→ **Exercise directions**
Of all the entries below, retype only the lines from the one with "by (rewrite Hrows2;" through the one with "pose proof (step_duplicate", exactly as they appear.

→ **Information supplied**
(** [event_ops::insert_batch]: an empty batch opens no transaction. *)
Definition store_insert_batch (t : Txn C) (events : list (Event * RelayObserved))
    : option (list InsertOutcome * Txn C) :=
  if decide (events = []) then Some ([], t) else governed_apply (λ t, insert_batch t events) t.

(** [event_ops::insert], [remove] and [expire_due]. *)
Definition store_insert (t : Txn C) (event : Event) (from : RelayObserved) : option (InsertOutcome * Txn C) :=
  governed_apply (λ t, insert_with_tables t event from) t.
Definition store_remove (t : Txn C) (id : EventId) : option (option StoredEvent * Txn C) :=
  governed_apply (λ t, remove t id) t.
Definition store_expire_due (t : Txn C) (now : N) : option (list StoredEvent * Txn C) :=
  governed_apply (λ t, expire_due t now) t.

(** [next_expiration]: the timestamp of the first expiration entry. *)
Definition next_expiration (t : Txn C) : option N := (λ p, p.1.1) <$> head (ordered_map (t_expiration t)).
End ingest.
Lemma fan_out_signed_spec t s owners e :
  represents t s →
  ∃ satisfied t', fan_out_signed t owners e = Some (satisfied, t') ∧
    represents t' (after_signing e s) ∧ satisfied `sublist_of` ordered owners ∧
    ∀ n, cs_room (t_canonical t) n → cs_room (t_canonical t') n.
Proof.
  intros Hr. unfold fan_out_signed.
  destruct (foldl_option_ind (fan_out_owner e) (λ pre acc, acc.1 `sublist_of` pre ∧ queue_ok acc.2)
    (ordered owners) ([], t_queue t)) as ([sat q] & -> & Hsub & Hq).
  { split; [done|apply Hr]. }
  { intros pre owner post [tr q] _ [Hsub Hq]. cbn [fst snd] in *.
    destruct (fan_out_owner_step e tr q owner Hq) as (tr' & q' & -> & Hq' & [-> | ->]);
      (eexists; split; [done|]; split; [|done]); simpl.
    - by apply sublist_inserts_r.
    - by apply sublist_app. }
  simpl in *. pose proof (represents_queue t s q Hr Hq) as Hr'. unfold after_signing, is_deletion.
  destruct (N.eqb_spec (e_kind e) kind_event_deletion) as [He|He].
  - rewrite decide_True by done.
    destruct (process_kind5_spec durable (set_queue t q) s e Hr') as (deleted & t' & -> & Hr'' & Hf & _).
    simpl. exists sat, t'. split_and!; [done..|]. apply Hf.
  - rewrite decide_False by done. eauto 10.
Qed.

Lemma tombstone_refuses_spec t s e : represents t s → tombstone_refuses t e = true ↔ tombstoned s e.
Proof.
  intros Hr. unfold tombstone_refuses, tombstoned.
  pose proof (rp_ids _ _ _ Hr (e_id e, e_pubkey e)) as Hid.
  destruct (t_id_tombstones t !! (e_id e, e_pubkey e)) as [?|].
  { split; [|done]. intros _. left. by apply Hid. }
  split.
  - destruct (address_key_for e) as [k|] eqn:Hk; [|done]. pose proof (rp_ceilings _ _ _ Hr k) as Hc.
    destruct (t_addr_tombstones t !! to_redb_key k) as [rec|]; [|done]. intros Hle%N.leb_le. right.
    by exists k, (at_ceiling rec).
  - intros [Hin|(k & c & -> & Hc & Hle)]; [apply Hid in Hin; by destruct Hin|].
    rewrite <-(rp_ceilings _ _ _ Hr) in Hc. apply fmap_Some in Hc as (rec & -> & ->). by apply N.leb_le.
Qed.

(** The relay's copy of a pending draft is adopted, then fanned out. *)
Lemma merge_adopts t s key se e from owners n :
  represents t s → cs_room (t_canonical t) (S n) → cs_rows (t_canonical t) !! key = Some se →
  same_content (se_event se) e → pv_local (se_provenance se) = Some (mkLocal owners Pending) →
  ∃ t1 s1, let '(grew, p) := provenance_merge (se_provenance se) (ob_relay from) (ob_at from) in
    merge_duplicate t key e from =
      ('(satisfied, t) ← fan_out_signed t1 owners e; Some (Duplicate grew satisfied true, t)) ∧
    s1 = with_rows s
      (<[e_id e := mkStored e (mkProv (pv_seen p) (Some (mkLocal owners Signed)))]> (st_rows s)) ∧
    represents t1 s1 ∧ t_queue t1 = t_queue t ∧ cs_room (t_canonical t1) n.
Proof.
  intros Hr Hroom Hse Hsame Hl. pose proof (ix_wf _ _ (rp_indexed _ _ _ Hr)) as Hwf. unfold merge_duplicate.
  rewrite (cs_load_local_spec _ _ se Hwf Hse), Hl.
  pose proof (cs_merge_spec (t_canonical t) key se (ob_relay from) (ob_at from) n Hwf Hse Hroom) as Hm.
  destruct (provenance_merge (se_provenance se) (ob_relay from) (ob_at from)) as [grew p].
  destruct Hm as (c & -> & Hwf' & Hrows & Hnext & Hroom'). cbn [mbind option_bind].
  assert (cs_rows c !! key = Some (mkStored (se_event se) p)) as Hse1 by (rewrite Hrows; apply lookup_insert_eq).
  destruct (cs_replace_event_spec c key _ e Hwf' Hse1 (eq_sym (proj1 Hsame))) as (Hwf2 & Hrows2 & Hnext2 & Hroom2).
  assert (cs_rows (cs_replace_event c key e) !! key = Some (mkStored e p)) as Hse2
    by (rewrite Hrows2; apply lookup_insert_eq).
  destruct (cs_replace_local_spec _ key _ (Some (mkLocal owners Signed)) Hwf2 Hse2) as (Hwf3 & Hrows3 & Hnext3 & Hroom3).
  eexists (set_canonical t (cs_replace_local (cs_replace_event c key e) key _)), _.
  split; [done|]. split; [done|]. split_and!; [|done|by apply Hroom3, Hroom2].
  apply (represents_update durable t s key se); try done.
  - by rewrite Hrows3, Hrows2, Hrows, !insert_insert_eq.
  - by rewrite Hnext3, Hnext2.
Qed.

(** An event delivered again. *)
Lemma merge_duplicate_spec t s key se e from n :
  represents t s → store_ok s → genuine e → cs_room (t_canonical t) (S n) →
  cs_rows (t_canonical t) !! key = Some se → st_rows s !! e_id e = Some se →
  is_expired_at e (ob_at from) = false →
  ∃ o t' s', merge_duplicate t key e from = Some (o, t') ∧ ingest_step s e from o s' ∧
    represents t' s' ∧ cs_room (t_canonical t') n.
Proof.
  intros Hr Hok Hg Hroom Hse Hid Hexp.
  assert (same_content (se_event se) e) as Hsame.
  { apply genuine_content; [by eapply so_genuine|done|by eapply so_ids]. }
  pose proof (step_duplicate s e from se) as Hdup. pose proof (step_adopted s e from se) as Hadopt.
  destruct (provenance_merge (se_provenance se) (ob_relay from) (ob_at from)) as [grew p] eqn:Hp.
  destruct (pv_local (se_provenance se)) as [[owners []]|] eqn:Hl.
  { destruct (merge_adopts t s key se e from owners n) as (t1 & s1 & Hm); [done..|]. rewrite Hp in Hm.
    destruct Hm as (-> & -> & Hr1 & _ & Hroom1).
    destruct (fan_out_signed_spec t1 _ owners e Hr1) as (sat & t' & -> & Hr2 & Hsub & Hroom2). simpl.
    do 3 eexists. split; [done|]. split; [by eapply Hadopt|]. split; [exact Hr2|by apply Hroom2]. }
  all: pose proof (ix_wf _ _ (rp_indexed _ _ _ Hr)) as Hwf; unfold merge_duplicate;
    rewrite (cs_load_local_spec _ _ se Hwf Hse), Hl;
    pose proof (cs_merge_spec (t_canonical t) key se (ob_relay from) (ob_at from) n Hwf Hse Hroom) as Hm;
    rewrite Hp in Hm; destruct Hm as (c & -> & Hwf' & Hrows & Hnext & Hroom'); simpl;
    pose proof (represents_update durable t s key se (mkStored (se_event se) p) c Hr Hse
      ltac:(by split_and!) Hwf' Hrows Hnext) as Hr'; simpl in Hr'; rewrite (proj1 Hsame) in Hr';
    do 3 eexists; (split; [done|]); (split; [|done]); by apply (Hdup grew p).
Qed.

→ **Result below**
    by (rewrite Hrows2; apply lookup_insert_eq).
  destruct (cs_replace_local_spec _ key _ (Some (mkLocal owners Signed)) Hwf2 Hse2) as (Hwf3 & Hrows3 & Hnext3 & Hroom3).
  eexists (set_canonical t (cs_replace_local (cs_replace_event c key e) key _)), _.
  split; [done|]. split; [done|]. split_and!; [|done|by apply Hroom3, Hroom2].
  apply (represents_update durable t s key se); try done.
  - by rewrite Hrows3, Hrows2, Hrows, !insert_insert_eq.
  - by rewrite Hnext3, Hnext2.
Qed.

(** An event delivered again. *)
Lemma merge_duplicate_spec t s key se e from n :
  represents t s → store_ok s → genuine e → cs_room (t_canonical t) (S n) →
  cs_rows (t_canonical t) !! key = Some se → st_rows s !! e_id e = Some se →
  is_expired_at e (ob_at from) = false →
  ∃ o t' s', merge_duplicate t key e from = Some (o, t') ∧ ingest_step s e from o s' ∧
    represents t' s' ∧ cs_room (t_canonical t') n.
Proof.
  intros Hr Hok Hg Hroom Hse Hid Hexp.
  assert (same_content (se_event se) e) as Hsame.
  { apply genuine_content; [by eapply so_genuine|done|by eapply so_ids]. }
  pose proof (step_duplicate s e from se) as Hdup. pose proof (step_adopted s e from se) as Hadopt.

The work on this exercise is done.